John Luttrell’s research began as a doctoral thesis, maturing into the finished product that was launched into the world in October 2017 by Norman Gilroy’s successor, the ninth Archbishop of Sydney, Anthony Fisher. Neither Fisher nor Luttrell had actually ever met Gilroy, something not surprising, given the forty six years that have passed since Gilroy, in obedience to the decisions made concerning Episcopal use-by dates at the Second Vatican Council, tendered his resignation from the See in 1971. The academic origins of this book, therefore, are very evident in the copious references and footnotes which give it a validity beyond that of mere gossip retailed by those who have an axe to grind, or a cause to promote. John Luttrell’s research has been made more relevant in that he seems to have been given full access to the Sydney Archdiocesan Archives, bypassing the usual embargo on the early release of confidential material. We are indebted to him for having secured this access, particularly since the iron-curtain on the release of archival clerical information seems to have descended firmly indeed in recent months. Some of the more human glimpses into Norman Gilroy’s personal life that derive from these sources (such as his complaint that he was receiving far less by way of a stipend when he was a secretary to the Apostolic Delegate than the lowest-paid curate in Australia; or that he had been accepted as a candidate for the Jesuits before his promotion to Episcopal office put an end to that particular ambition) would these days be unlikely to surface.

The theme of Gilroy’s parsimony features throughout John Luttrell’s book. Cogently, Luttrell links this to the reduced circumstances of Gilroy’s early life when thrift was a necessity before it was a virtue. To those who are familiar with the obvious expansion of offices and personnel serving the Archdiocese of Sydney (and largely replicated in the Dioceses of Broken Bay, Parramatta and Wollongong which have been carved from the Archdiocese in recent decades), it would be almost unimaginable to realise that the church that Norman Gilroy administered was staffed by so few, and at such a minimal cost. The corporate entity that is to-day’s Archdiocese of Sydney has benefited from Gilroy’s careful husbanding of resources in what was a more clerically oriented age when it was cheaper to have a priest do the work than to pay a lay person. One man saves, the next spends. Ironically Norman Gilroy’s reluctance to dip into the patrimony of the Archdiocese, and indeed his efforts to augment it, have laid the foundations for the expansion that has occurred under his more free-spending successors.

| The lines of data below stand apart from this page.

(* ===== verification/Hashes.v ===== *)
(** * Hashes and hexadecimal strings

    [hash.rs]: SHA-256 is a parameter ([Digest], with its documented output
    size as [DigestLaws]); [Hash] and [AddressHash] are byte strings of 32 and
    16 bytes ([Hash.wf], [AddressHash.wf]); a Rust [&str] of ASCII characters
    is the list of its bytes. *)

From S2P Require Import Prelude Buffers.

Definition HASH_SIZE : nat := 32.
Definition ADDRESS_HASH_SIZE : nat := 16.

(** SHA-256, from the [sha2] crate. *)
Class Digest := sha256 : list Z -> list Z.

Class DigestLaws `{Digest} : Prop := {
  sha256_length : forall m, length (sha256 m) = HASH_SIZE;
  sha256_bytes : forall m, bytes (sha256 m)
}.

(** [create_hash(data, out)] for an [out] of [n] bytes; [copy_from_slice]
    panics when [out] is longer than the digest. *)
Definition create_hash `{Digest} (data : list Z) (n : nat) : option (list Z) :=
  let src := take (Nat.min n HASH_SIZE) (sha256 data) in
  if (n =? length src)%nat then Some src else None.

Definition HEX : list Z :=
  [48; 49; 50; 51; 52; 53; 54; 55; 56; 57; 97; 98; 99; 100; 101; 102].

Definition hex_encode (data : list Z) : list Z :=
  flat_map (fun byte =>
    [nth (Z.to_nat (Z.shiftr byte 4)) HEX 0; nth (Z.to_nat (Z.land byte 15)) HEX 0]) data.

Definition hex_digit (byte : Z) : option Z :=
  if (48 <=? byte) && (byte <=? 57) then Some (byte - 48)
  else if (97 <=? byte) && (byte <=? 102) then Some (byte - 97 + 10)
  else if (65 <=? byte) && (byte <=? 70) then Some (byte - 65 + 10)
  else None.

(** The loop of [hex_decode], over the digits not read yet. *)
Fixpoint hex_decode_loop (n : nat) (hex : list Z) : result RnsError (list Z) :=
  match n with
  | O => Ok []
  | S n' =>
      match hex with
      | c1 :: c2 :: hex' =>
          hi ← ok_or IncorrectHash (hex_digit c1);
          lo ← ok_or IncorrectHash (hex_digit c2);
          out ← hex_decode_loop n' hex';
          mret (Z.lor (Z.shiftl hi 4) lo :: out)
      | _ => Err IncorrectHash
      end
  end.

Definition hex_decode (N : nat) (hex : list Z) : result RnsError (list Z) :=
  if (length hex <? N * 2)%nat then Err IncorrectHash else hex_decode_loop N hex.

(** [u8::to_ascii_uppercase], as [str::to_uppercase] does on ASCII. *)
Definition to_ascii_uppercase (c : Z) : Z :=
  if (97 <=? c) && (c <=? 122) then c - 32 else c.

Module Hash.

Abbreviation t := (list Z).

Definition wf (h : t) : Prop := length h = HASH_SIZE /\ bytes h.

Definition new_empty : t := replicate HASH_SIZE 0.

Definition new_from_slice `{Digest} (data : list Z) : t :=
  default new_empty (create_hash data HASH_SIZE).

(** [new_from_rand]: [rand] is what [rng.fill_bytes] wrote. *)
Definition new_from_rand `{Digest} (rand : list Z) : t :=
  default new_empty (create_hash rand HASH_SIZE).

Lemma new_from_slice_sha256 `{DigestLaws} data : new_from_slice data = sha256 data.
Proof.
  unfold new_from_slice, create_hash. rewrite Nat.min_id.
  rewrite take_ge by (rewrite sha256_length; lia). by rewrite sha256_length.
Qed.

Lemma hash_new_wf `{DigestLaws} data : wf (new_from_slice data).
Proof. rewrite new_from_slice_sha256. split; [apply sha256_length | apply sha256_bytes]. Qed.

End Hash.

Module AddressHash.

Abbreviation t := (list Z).

Definition wf (h : t) : Prop := length h = ADDRESS_HASH_SIZE /\ bytes h.

Definition new_empty : t := replicate ADDRESS_HASH_SIZE 0.

Definition new_from_slice `{Digest} (data : list Z) : t :=
  default new_empty (create_hash data ADDRESS_HASH_SIZE).

Definition new_from_hash (hash : Hash.t) : t := slice 0 ADDRESS_HASH_SIZE hash.

Definition new_from_rand `{Digest} (rand : list Z) : t :=
  new_from_hash (Hash.new_from_rand rand).

Definition new_from_hex_string (hex_string : list Z) : result RnsError t :=
  bytes ← hex_decode ADDRESS_HASH_SIZE hex_string; mret bytes.

Definition to_hex_string (h : t) : list Z := hex_encode h.

#[global] Instance wf_dec h : Decision (wf h).
Proof. unfold wf. apply _. Defined.

Lemma new_empty_wf : wf new_empty.
Proof. split; [done |]. apply bytes_replicate. unfold is_byte. lia. Qed.

Lemma new_from_hash_wf h : Hash.wf h -> wf (new_from_hash h).
Proof.
  intros [Hl Hb]. unfold new_from_hash, slice. split.
  - rewrite length_take, length_drop, Hl. done.
  - auto with rns.
Qed.

(** Hashing straight to 16 bytes is truncating the 32-byte hash. *)
Lemma new_from_slice_truncates `{DigestLaws} data :
  new_from_slice data = new_from_hash (Hash.new_from_slice data).
Proof.
  rewrite Hash.new_from_slice_sha256. unfold new_from_slice, create_hash, new_from_hash, slice.
  rewrite length_take, sha256_length. done.
Qed.

Lemma address_hash_new_wf `{DigestLaws} data : wf (new_from_slice data).
Proof. rewrite new_from_slice_truncates. apply new_from_hash_wf, Hash.hash_new_wf. Qed.

End AddressHash.

#[export] Hint Resolve AddressHash.new_empty_wf AddressHash.new_from_hash_wf
  AddressHash.address_hash_new_wf Hash.hash_new_wf : rns.

(** ** Hex strings *)

Definition is_hex (c : Z) : bool := match hex_digit c with Some _ => true | None => false end.

Lemma hex_digit_nibble c n : hex_digit c = Some n -> 0 <= n < 16.
Proof. unfold hex_digit. repeat case_on; intros; simplify_eq; reflect_bools; lia. Qed.

Lemma hex_decode_loop_encode data rest :
  bytes data -> hex_decode_loop (length data) (hex_encode data ++ rest) = Ok data.
Proof.
  induction data as [|b data IH]; intros H; [done |].
  apply bytes_cons in H as [Hb Hd]. simpl.
  assert (E : forall f : Z -> Z -> result RnsError (list Z),
    (hi ← ok_or IncorrectHash (hex_digit (nth (Z.to_nat (Z.shiftr b 4)) HEX 0));
     lo ← ok_or IncorrectHash (hex_digit (nth (Z.to_nat (Z.land b 15)) HEX 0)); f hi lo)
    = f (Z.shiftr b 4) (Z.land b 15)).
  { assert (H1 : hex_digit (nth (Z.to_nat (Z.shiftr b 4)) HEX 0) = Some (Z.shiftr b 4)).
    { revert b Hb. apply byte_eq_check. vm_compute. reflexivity. }
    assert (H2 : hex_digit (nth (Z.to_nat (Z.land b 15)) HEX 0) = Some (Z.land b 15)).
    { clear H1. revert b Hb. apply byte_eq_check. vm_compute. reflexivity. }
    intros f. by rewrite H1, H2. }
  rewrite E, (IH Hd). simpl. f_equal. f_equal.
  clear E IH Hd. revert b Hb. apply byte_eq_check. vm_compute. reflexivity.
Qed.

Lemma length_hex_encode data : length (hex_encode data) = (length data * 2)%nat.
Proof. induction data as [|b data IH]; [done |]. simpl. rewrite IH. lia. Qed.

(** Upper case reads as lower case, for every character. *)
Lemma hex_digit_upper c : hex_digit (to_ascii_uppercase c) = hex_digit c \/ hex_digit c = None.
Proof.
  unfold to_ascii_uppercase.
  destruct (Z.leb_spec 97 c), (Z.leb_spec c 122); cbn [andb]; unfold hex_digit;
    repeat (match goal with |- context [?a <=? ?b] => destruct (Z.leb_spec a b) end; cbn [andb]);
    first [lia | right; reflexivity | left; f_equal; lia].
Qed.

Lemma hex_decode_loop_uppercase n hex out :
  hex_decode_loop n hex = Ok out -> hex_decode_loop n (to_ascii_uppercase <$> hex) = Ok out.
Proof.
  revert hex out. induction n as [|n IH]; intros hex out; [done |].
  destruct hex as [|c1 [|c2 hex]]; try done. csimpl.
  destruct (hex_digit c1) as [hi|] eqn:E1; [|done].
  destruct (hex_digit c2) as [lo|] eqn:E2; [|done]. simpl.
  destruct (hex_digit_upper c1) as [->|?]; [|congruence].
  destruct (hex_digit_upper c2) as [->|?]; [|congruence].
  rewrite E1, E2. simpl. destruct (hex_decode_loop n hex) as [o|e] eqn:E3; [|done].
  by rewrite (IH _ _ E3).
Qed.

(** Decoding fails exactly on a short string or a character that is no digit
    among those it reads. *)
Lemma hex_decode_loop_total n hex :
  (n * 2 <= length hex)%nat ->
  is_ok (hex_decode_loop n hex) = forallb is_hex (take (n * 2) hex).
Proof.
  revert hex. induction n as [|n IH]; intros hex Hl; [done |].
  destruct hex as [|c1 [|c2 hex]]; simpl in Hl; try lia. simpl. unfold is_hex at 1 2.
  destruct (hex_digit c1); [|done]. destruct (hex_digit c2); [|done]. simpl.
  rewrite <- IH by lia. by destruct (hex_decode_loop n hex).
Qed.

Lemma hex_decode_loop_err n hex e : hex_decode_loop n hex = Err e -> e = IncorrectHash.
Proof.
  revert hex. induction n as [|n IH]; intros hex; [done |].
  destruct hex as [|c1 [|c2 hex]]; simpl; try congruence.
  destruct (hex_digit c1); simpl; [|congruence]. destruct (hex_digit c2); simpl; [|congruence].
  destruct (hex_decode_loop n hex) as [o|e'] eqn:E; simpl; intros; simplify_eq. eauto.
Qed.

(** ** Properties *)

(** [to_hex_string] then [new_from_hex_string] gives the address back, in
    lower case, in upper case, and with anything appended: only the first 32
    characters are read. *)
Theorem address_hex_roundtrip (h : AddressHash.t) (tail : list Z) :
  AddressHash.wf h ->
  AddressHash.new_from_hex_string (AddressHash.to_hex_string h ++ tail) = Ok h /\
  AddressHash.new_from_hex_string (to_ascii_uppercase <$> AddressHash.to_hex_string h) = Ok h.
Proof.
  intros [Hl Hb].
  assert (E : forall t, hex_decode ADDRESS_HASH_SIZE (hex_encode h ++ t) = Ok h).
  { intros t. unfold hex_decode. rewrite length_app, length_hex_encode, Hl.
    rewrite (proj2 (Nat.ltb_ge _ _)) by lia. rewrite <- Hl. by apply hex_decode_loop_encode. }
  unfold AddressHash.new_from_hex_string, AddressHash.to_hex_string. split.
  - by rewrite E.
  - specialize (E []). rewrite app_nil_r in E. unfold hex_decode in *.
    rewrite length_fmap. case_in E; [done |].
    by rewrite (hex_decode_loop_uppercase _ _ _ E).
Qed.

Example address_hex_roundtrip_witness :
  AddressHash.wf [0; 1; 15; 16; 127; 128; 200; 255; 9; 10; 11; 12; 13; 14; 171; 205] /\
  AddressHash.new_from_hex_string
    (to_ascii_uppercase <$>
     AddressHash.to_hex_string [0; 1; 15; 16; 127; 128; 200; 255; 9; 10; 11; 12; 13; 14; 171; 205])
  = Ok [0; 1; 15; 16; 127; 128; 200; 255; 9; 10; 11; 12; 13; 14; 171; 205].
Proof.
  assert (H : AddressHash.wf [0; 1; 15; 16; 127; 128; 200; 255; 9; 10; 11; 12; 13; 14; 171; 205])
    by (split; [reflexivity | unfold bytes; repeat constructor; try discriminate]).
  split; [exact H |].
  exact (proj2 (address_hex_roundtrip _ [] H)).
Defined.

(** [hex_decode] never panics and fails, with [IncorrectHash], exactly when
    the input is shorter than [2 * N] characters or one of the first [2 * N]
    is no hexadecimal digit. *)
Theorem hex_decode_fails_iff (N : nat) (hex : list Z) :
  match hex_decode N hex with
  | Ok out => (N * 2 <= length hex)%nat /\ forallb is_hex (take (N * 2) hex) = true
  | Err e => e = IncorrectHash /\
      ((length hex < N * 2)%nat \/ forallb is_hex (take (N * 2) hex) = false)
  end.
Proof.
  unfold hex_decode. destruct (_ <? _)%nat eqn:E; reflect_bools; [auto |].
  pose proof (hex_decode_loop_total N hex E) as H.
  destruct (hex_decode_loop N hex) as [out|e] eqn:E'; simpl in H.
  - auto.
  - apply hex_decode_loop_err in E'. auto.
Qed.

Those old enough to remember, or politically concerned enough to care, will want to see how John Luttrell treats of Gilroy’s involvement in the anti-Communist movement and Labor party split of the 1950s. Although this topic has been well researched and widely written about elsewhere, nevertheless it is refreshing to have the opportunity of looking at it again from the perspective of one who has had access to archival material not generally available. References to Gilroy from south of the Murray as ‘the smiling assassin’ remind us that even within the Catholic community nationwide there were many who despised him. John Luttrell’s researches will contribute to a timely reassessment of Gilroy’s stance in this matter.

This book deserves a wider readership than, unfortunately, it seems likely to receive. Older clergy and parishioners interested in the inner-workings of official ecclesiastical life are not thick on the ground these days. It would be a rewarding enterprise for younger priests, including those who have recently come into the ranks of the Australian priesthood from overseas, to give this book more than a cursory glance, and, indeed, to recommend its sale amongst their parishioners. This is part of our story, and should be promoted. The physical volume (particularly in its hard-cover format) is beautifully presented and easy to read. The font is large, the lay-out beyond reproach. John Luttrell has been fortunate in securing the generous co-operation of St Paul Publications in bringing his labours to a successful delivery after such a long gestation. May it have a long and fruitful after-life.